(** [PutObject]'s effect on the tag index. *)
Lemma get_put_ops_tag s o K :
  family K = "tag_idx" →
  batch_effect (put_ops s o) K (pebbleGet s K) =
  if decide (K ∈ tag_keys (om_Bucket o) (om_Key o) (om_Tags o)) then Some VEmpty
  else match pebbleGet s (objectKey (om_Bucket o) (om_Key o)) with
       | Some (VObject old) =>
           if decide (K ∈ tag_keys (om_Bucket o) (om_Key o) (om_Tags old)) then None else pebbleGet s K
       | _ => pebbleGet s K
       end.
Proof.
  intros HK. unfold put_ops. rewrite !batch_effect_app, effect_set_tags.
  case_decide; [done|].
  assert (K ≠ objectKey (om_Bucket o) (om_Key o)) as H1 by (intros ->; done).
  assert (K ≠ objectVersionKey (om_Bucket o) (om_Key o) (om_VersionID o)) as H2 by (intros ->; done).
  assert (∀ cur, batch_effect (if bool_decide (om_VersionID o = "") || om_IsLatest o
    then [BSet (objectKey (om_Bucket o) (om_Key o)) (VObject o)] else []) K cur = cur) as ->.
  { intros cur. destruct (_ || _); [|done]. cbn -[decide]. by rewrite decide_False. }
  assert (∀ cur, batch_effect (if bool_decide (om_VersionID o ≠ "")
    then [BSet (objectVersionKey (om_Bucket o) (om_Key o) (om_VersionID o)) (VObject o)] else []) K cur = cur) as ->.
  { intros cur. case_bool_decide; [|done]. cbn -[decide]. by rewrite decide_False. }
  destruct (pebbleGet s (objectKey _ _)) as [[old| | | |]|]; try done. simpl.
  apply effect_delete_tags.
Qed.

Lemma ops_ok_put s o : valid_names o → ops_ok (put_ops s o).
Proof.
  intros Hn. unfold put_ops. repeat apply ops_ok_app.
  - destruct (pebbleGet s _) as [d|]; [|apply ops_ok_nil].
    destruct (unmarshal_object d); [apply ops_ok_delete_tags|apply ops_ok_nil].
  - case_bool_decide; [|apply ops_ok_nil]. apply ops_ok_set, ops_ok_nil. split; [done|by right].
  - destruct (_ || _); [|apply ops_ok_nil]. apply ops_ok_set, ops_ok_nil. split; [done|by left].
  - apply ops_ok_set_tags.
Qed.

Lemma valid_names_stamp now o : valid_names o → valid_names (stamp_object now o).
Proof. unfold valid_names. by destruct (stamp_fields now o) as (-> & -> & -> & _). Qed.

Lemma wf_PutObject now s o s' o' :
  wf_store s → valid_names o → PutObject now s (Some o) = Ok (s', o') → wf_store s'.
Proof.
  intros Hs Hn (_ & _ & _ & -> & ->)%PutObject_Ok.
  apply wf_commitNoSync; [done|]. by apply ops_ok_put, valid_names_stamp.
Qed.

Lemma DeleteObject_Ok s b k vid s' :
  DeleteObject s b k vid = Ok s' ↔
  b ≠ "" ∧ k ≠ "" ∧ ∃ o, pebbleGet s (object_ref b k vid) = Some (VObject o) ∧
    s' = commitSync s (delete_tags b k (om_Tags o) ++ [BDelete (object_ref b k vid)]).
Proof.
  unfold DeleteObject. split.
  - intros H. repeat case_bool_decide; simpl in H; try done.
    destruct (pebbleGet s _) as [[o| | | |]|]; try done. injection H as <-. naive_solver.
  - intros (Hb & Hk & o & Ho & ->). rewrite !bool_decide_eq_false_2 by done. simpl. by rewrite Ho.
Qed.

Lemma wf_DeleteObject s b k vid s' : wf_store s → DeleteObject s b k vid = Ok s' → wf_store s'.
Proof.
  intros Hs (_ & _ & o & _ & ->)%DeleteObject_Ok. apply wf_commitSync; [done|].
  apply ops_ok_app; [apply ops_ok_delete_tags|apply ops_ok_delete, ops_ok_nil].
Qed.

Lemma wf_DeleteObjectVersion s b k (vid : string) s' : wf_store s → DeleteObjectVersion s b k vid = Ok s' → wf_store s'.
Proof.
  intros Hs. unfold DeleteObjectVersion. destruct (pebbleGet s _); [|done]. intros [= <-].
  apply wf_commitSync; [done|]. apply ops_ok_delete, ops_ok_nil.
Qed.

Lemma object_ref_family b k vid :
  family (object_ref b k vid) = "obj" ∨ family (object_ref b k vid) = "version".
Proof. destruct vid as [|v vid]; simpl; [by left|]. case_bool_decide; [by right|by left]. Qed.

Lemma object_ref_not_tag b k vid : family (object_ref b k vid) ≠ "tag_idx".
Proof. destruct (object_ref_family b k vid) as [->| ->]; done. Qed.

Definition ref_version (versionID : list string) : string := match versionID with v :: _ => v | [] => "" end.

(** Two references name the same entry only when they name the same object
    and version. *)
Lemma object_ref_inj b k vid b' k' vid' :
  lacks colon b = true → lacks colon b' = true →
  lacks colon (ref_version vid) = true → lacks colon (ref_version vid') = true →
  object_ref b k vid = object_ref b' k' vid' → b = b' ∧ k = k' ∧ ref_version vid = ref_version vid'.
Proof.
  intros Hb Hb' Hv Hv'. unfold object_ref.
  destruct vid as [|v vid], vid' as [|v' vid']; simpl in *;
    repeat case_bool_decide; intros Heq;
    try (by apply (f_equal family) in Heq);
    first [ by apply objectVersionKey_inj in Heq as (-> & -> & ->)
          | apply objectKey_inj in Heq as [-> ->]; [|done..];
            repeat match goal with Hn : ¬ _ ≠ _ |- _ => apply dec_stable in Hn end; subst; done ].
Qed.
------------
> Description of the task
Extract, from the listing above, every line where the string "repeat" occurs.

> Response area
  intros Hn. unfold put_ops. repeat apply ops_ok_app.
  - intros H. repeat case_bool_decide; simpl in H; try done.
    repeat case_bool_decide; intros Heq;
            repeat match goal with Hn : ¬ _ ≠ _ |- _ => apply dec_stable in Hn end; subst; done ].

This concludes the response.